[Saved data entries]
◇ ◇ ◇

Lemma renew_refusals_are_truthful_witness :
  let renewed :=
    renew_student no_faults sample_now (JText (Fin 1)) asha_on_chitra_seat library_world in
  fst renewed = Responded (reply 400 (SeatTaken (Fin 1))) /\
  committed (snd renewed) = library /\
  taken_by_other 11 1 1 library.
Proof.
  cbv zeta. split; [reflexivity|].
  destruct (renew_refusals_are_truthful no_faults sample_now (JText (Fin 1))
              asha_on_chitra_seat library_world _ (reply 400 (SeatTaken (Fin 1)))
              (SeatTaken (Fin 1)) (surjective_pairing _) eq_refl)
    as [E|[Hc (_ & i & z & j & Ei & Ez & Ej & _ & Ht)]]; [discriminate|].
  split; [exact Hc|].
  inversion Ei; inversion Ez; inversion Ej; subst. exact Ht.
Defined.

(** X8.  Renew always appends to the history.  A renewal that answers
    with the student row has added exactly one row to
    [student_membership_history], after the rows that were there, which
    are left as they were: a snapshot of the row it answers, stamped with
    the time of the request. *)
Theorem renew_appends_history (faults : nat -> bool) (now : Z) (id_param : jsval)
    (b : body) (w w' : world) (r : response) (s : student) :
  renew_student faults now id_param b w = (Responded r, w') ->
  content r = StudentRow s ->
  code r = 200 /\
  exists h,
    student_membership_history (committed w')
    = student_membership_history (committed w) ++ [h] /\
    snapshot_of s now h.
Proof.
  intros H Hs. apply renew_student_answer in H. rewrite Hs in H.
  destruct H as (i & _ & Hc & _ & _ & _ & _ & Hh & _). split; assumption.
Qed.

Lemma renew_appends_history_witness :
  let renewed :=
    renew_student no_faults sample_now (JText (Fin 1)) asha_renews library_world in
  exists s h,
    fst renewed = Responded (mkResponse 200 (StudentRow s)) /\
    student_membership_history (committed (snd renewed))
    = [asha_enrolled; chitra_enrolled; h] /\
    snapshot_of s sample_now h.
Proof.
  cbv zeta. eexists. 
  match goal with |- exists h, fst ?p = Responded ?r /\ _ =>
    assert (Hp : p = (Responded r, snd p))
      by (rewrite (surjective_pairing p) at 1; f_equal; cbv; reflexivity);
    destruct (renew_appends_history no_faults sample_now (JText (Fin 1)) asha_renews
                library_world _ r _ Hp eq_refl) as (_ & h & Hh & Hsnap);
    exists h; split; [rewrite Hp; reflexivity|]; split; [exact Hh|exact Hsnap]
  end.
Defined.

(** X9.  Renew replaces the seat assignments only when it is given a
    seat.  After a renewal that answers with the student row: with a
    seat and a non-empty list of shifts, the student's former assignments
    are gone and there is one new row per shift on that seat; without,
    the seat assignments are all as before (where an update would have
    deleted the student's). *)
Theorem renew_replaces_assignments_only_with_seat (faults : nat -> bool) (now : Z)
    (id_param : jsval) (b : body) (w w' : world) (r : response) (s : student) :
  renew_student faults now id_param b w = (Responded r, w') ->
  content r = StudentRow s ->
  match seat_and_shifts (seatIdNum b) (shiftIdsNum b) with
  | Some seat =>
      exists z rows, seat = Fin z /\
        seat_assignments (committed w')
        = filter (fun a => negb (of_student (s_id s) a)) (seat_assignments (committed w))
          ++ rows /\
        assigned_rows z (s_id s) rows (shiftIdsNum b)
  | None => seat_assignments (committed w') = seat_assignments (committed w)
  end.
Proof.
  intros H Hs. apply renew_student_answer in H. rewrite Hs in H.
  destruct H as (i & _ & _ & Hi & _ & _ & _ & _ & Hsa).
  apply Z.eqb_eq in Hi. rewrite Hi. exact Hsa.
Qed.

Lemma renew_replaces_assignments_only_with_seat_witness :
  let by_phone :=
    renew_student no_faults sample_now (JText (Fin 1)) asha_renews_by_phone library_world in
  let on_seat :=
    renew_student no_faults sample_now (JText (Fin 1)) asha_renews library_world in
  seat_assignments (committed (snd by_phone)) = seat_assignments library /\
  map triple (seat_assignments (committed (snd on_seat))) = [(11, 1, 2); (10, 1, 1); (10, 2, 1)].
Proof.
  cbv zeta. split.
  - refine (renew_replaces_assignments_only_with_seat no_faults sample_now (JText (Fin 1))
              asha_renews_by_phone library_world _ _ _ _ _);
      [match goal with |- ?p = _ => rewrite (surjective_pairing p) at 1 end;
       f_equal; cbv; reflexivity
      |reflexivity].
  - reflexivity.
Defined.


Lemma amount_ok_intro (n : num) : invalid n = false -> amount_ok (Some n) = true.
Proof. simpl. intros ->. reflexivity. Qed.





(** X11.  Renew changes the membership, never the person.  The row a
    renewal answers is the stored row of that id; its id, name, address
    and profile image are the ones it had; email, phone and branch are
    kept where the request gives none (an empty email or phone is a
    value and is stored); the dates are those of the request, and a
    request without a remark clears the stored one. *)
Theorem renew_keeps_the_person (faults : nat -> bool) (now : Z) (id_param : jsval)
    (b : body) (w w' : world) (r : response) (s : student) :
  renew_student faults now id_param b w = (Responded r, w') ->
  content r = StudentRow s ->
  exists i old,
    parseInt id_param = Fin i /\
    student_by_id i (committed w) = Some old /\
    student_by_id i (committed w') = Some s /\
    s_id s = s_id old /\ s_name s = s_name old /\ s_address s = s_address old /\
    s_profile_image_url s = s_profile_image_url old /\
    s_email s = coalesce (email b) (s_email old) /\
    s_phone s = coalesce (phone b) (s_phone old) /\
    (truthy (branch_id b) = false -> s_branch_id s = s_branch_id old) /\
    (truthy (branch_id b) = true ->
     exists z, parseInt (branch_id b) = Fin z /\ s_branch_id s = Some z) /\
    s_membership_start s = membership_start b /\
    s_membership_end s = membership_end b /\
    s_remark s = or_null (remark b).
Proof.
  intros H Hs. apply renew_student_answer in H. rewrite Hs in H.
  destruct H as (i & Hid & _ & _ & _ & (old & bid & Hold & Hb & Es) & Hnew & _).
  exists i, old. rewrite Es. simpl. simpl in Hb.
  repeat split; try assumption; try reflexivity.
  - rewrite <- Es. exact Hnew.
  - intros Ht. rewrite Ht in Hb. injection Hb as <-. reflexivity.
  - intros Ht. rewrite Ht in Hb. simpl in Hb.
    destruct (parseInt (branch_id b)) as [|z]; [discriminate|].
    injection Hb as <-. exists z. split; reflexivity.
Qed.

Lemma renew_keeps_the_person_witness :
  let renewed :=
    renew_student no_faults sample_now (JText (Fin 2)) asha_renews_by_phone library_world in
  exists s,
    fst renewed = Responded (mkResponse 200 (StudentRow s)) /\
    s_name s = s_name chitra /\ s_email s = s_email chitra /\
    s_phone s = Some "9000000009"%string /\ s_branch_id s = s_branch_id chitra /\
    s_remark s = None.
Proof.
  cbv zeta. eexists.
  match goal with |- fst ?p = Responded ?r /\ _ =>
    assert (Hp : p = (Responded r, snd p))
      by (rewrite (surjective_pairing p) at 1; f_equal; cbv; reflexivity);
    destruct (renew_keeps_the_person no_faults sample_now (JText (Fin 2))
                asha_renews_by_phone library_world _ r _ Hp eq_refl)
      as (i & old & Ei & Eold & _ & _ & Hn & _ & _ & He & Hph & Hbr & _ & _ & _ & Hre);
    split; [rewrite Hp; reflexivity|]
  end.
  injection Ei as <-. cbv in Eold. injection Eold as <-.
  repeat split; assumption.
Defined.

(** ** Refusals of create and update *)

(** X12.  A refusal of create is truthful and writes nothing.  An answer
    of create that carries a message leaves the committed database as it
    was, and is either the 500 of the [catch] block or a 400 whose
    message is justified by the request and the database: a required
    field that is missing, an amount that is not a number or is
    negative, a seat or a shift that does not exist, a seat that is
    already assigned in one of the shifts. *)
Theorem create_refusals_are_truthful (faults : nat -> bool) (now : Z) (b : body)
    (w w' : world) (r : response) (m : message) :
  tx w = None ->
  post_student faults now b w = (Responded r, w') ->
  content r = Message m ->
  committed w' = committed w /\
  (r = reply 500 ServerError \/ create_refusal b (committed w) (code r) m).
Proof.
  intros Htx H Hm. apply post_student_answer in H; [|exact Htx].
  destruct H as [[-> Hc]|(df & Hco & Hc)]; [auto|].
  pose proof (along_course _ _ _ _ _ _ _ _
                (post_body_along now b (serials w) (committed w)) Hco) as HQ.
  cbv beta in HQ. rewrite Hm in HQ.
  rewrite (create_refusal_fails _ _ _ _ HQ) in Hc. auto.
Qed.

Lemma create_refusals_are_truthful_witness :
  let created := post_student no_faults sample_now bela_on_asha_seat library_world in
  fst created = Responded (reply 400 (SeatTaken (Fin 1))) /\
  committed (snd created) = library /\
  taken 10 1 library.
Proof.
  cbv zeta. split; [reflexivity|].
  destruct (create_refusals_are_truthful no_faults sample_now bela_on_asha_seat
              library_world _ (reply 400 (SeatTaken (Fin 1))) (SeatTaken (Fin 1))
              eq_refl (surjective_pairing _) eq_refl)
    as [Hc [E|(_ & z & j & Ez & Ej & _ & Ht)]]; [discriminate|].
  split; [exact Hc|].
  inversion Ez; inversion Ej; subst. exact Ht.
Defined.



(** ** What create and update store *)

(** X14.  A successful create only appends.  It answers 201 with a row
    whose id is the next serial and whose amounts are numbers that are
    not negative; that row is added after the students that were there,
    one assignment row per requested shift (none without a seat) after
    the seat assignments that were there, all of them for the new
    student, and one history row of the new student after the history
    that was there.  Seats and schedules are not touched. *)
Theorem create_only_appends (faults : nat -> bool) (now : Z) (b : body)
    (w w' : world) (r : response) :
  tx w = None ->
  post_student faults now b w = (Responded r, w') ->
  succeeded r = true ->
  exists s rows h,
    r = mkResponse 201 (StudentRow s) /\
    s_id s = next_student_id (serials w) /\ valid_amounts s = true /\
    students (committed w') = students (committed w) ++ [s] /\
    seat_assignments (committed w') = seat_assignments (committed w) ++ rows /\
    match seat_and_shifts (seatIdNum b) (shiftIdsNum b) with
    | Some seat => exists z, seat = Fin z /\ assigned_rows z (s_id s) rows (shiftIdsNum b)
    | None => rows = []
    end /\
    student_membership_history (committed w')
    = student_membership_history (committed w) ++ [h] /\
    h_student_id h = s_id s /\
    seats (committed w') = seats (committed w) /\
    schedules (committed w') = schedules (committed w).
Proof.
  intros Htx H Hr. pose proof (post_student_course _ _ _ _ _ _ Htx H Hr) as Hco.
  destruct (course_keeps_seats _ _ _ _ _ _ Hco) as [Hse Hsc].
  destruct (post_course _ _ _ _ _ _ Hco Hr)
    as (bid & rows & h & Hv1 & Hv2 & Hv3 & Hv4 & Hv5 & Er & Hst & Hsa & Hrows & Hh & Hhid).
  cbv zeta in *. eexists. exists rows, h.
  split; [exact Er|]. split; [reflexivity|].
  split; [unfold valid_amounts; rewrite !andb_true_iff;
          repeat split; apply amount_ok_intro; assumption|].
  split; [exact Hst|]. split; [exact Hsa|].
  split; [|repeat split; assumption].
  destruct (seat_and_shifts (seatIdNum b) (shiftIdsNum b)); [|exact Hrows].
  destruct Hrows as (z & Ez & Hrows & _). exists z. split; assumption.
Qed.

◇ ◇ ◇

The answer is the lines above between the line holding "(id_param : jsval) (b" and the line holding "cbv zeta. split.", inclusive, each written out exactly, and no others.

    (id_param : jsval) (b : body) (w w' : world) (r : response) (s : student) :
  renew_student faults now id_param b w = (Responded r, w') ->
  content r = StudentRow s ->
  match seat_and_shifts (seatIdNum b) (shiftIdsNum b) with
  | Some seat =>
      exists z rows, seat = Fin z /\
        seat_assignments (committed w')
        = filter (fun a => negb (of_student (s_id s) a)) (seat_assignments (committed w))
          ++ rows /\
        assigned_rows z (s_id s) rows (shiftIdsNum b)
  | None => seat_assignments (committed w') = seat_assignments (committed w)
  end.
Proof.
  intros H Hs. apply renew_student_answer in H. rewrite Hs in H.
  destruct H as (i & _ & _ & Hi & _ & _ & _ & _ & Hsa).
  apply Z.eqb_eq in Hi. rewrite Hi. exact Hsa.
Qed.

Lemma renew_replaces_assignments_only_with_seat_witness :
  let by_phone :=
    renew_student no_faults sample_now (JText (Fin 1)) asha_renews_by_phone library_world in
  let on_seat :=
    renew_student no_faults sample_now (JText (Fin 1)) asha_renews library_world in
  seat_assignments (committed (snd by_phone)) = seat_assignments library /\
  map triple (seat_assignments (committed (snd on_seat))) = [(11, 1, 2); (10, 1, 1); (10, 2, 1)].
Proof.
  cbv zeta. split.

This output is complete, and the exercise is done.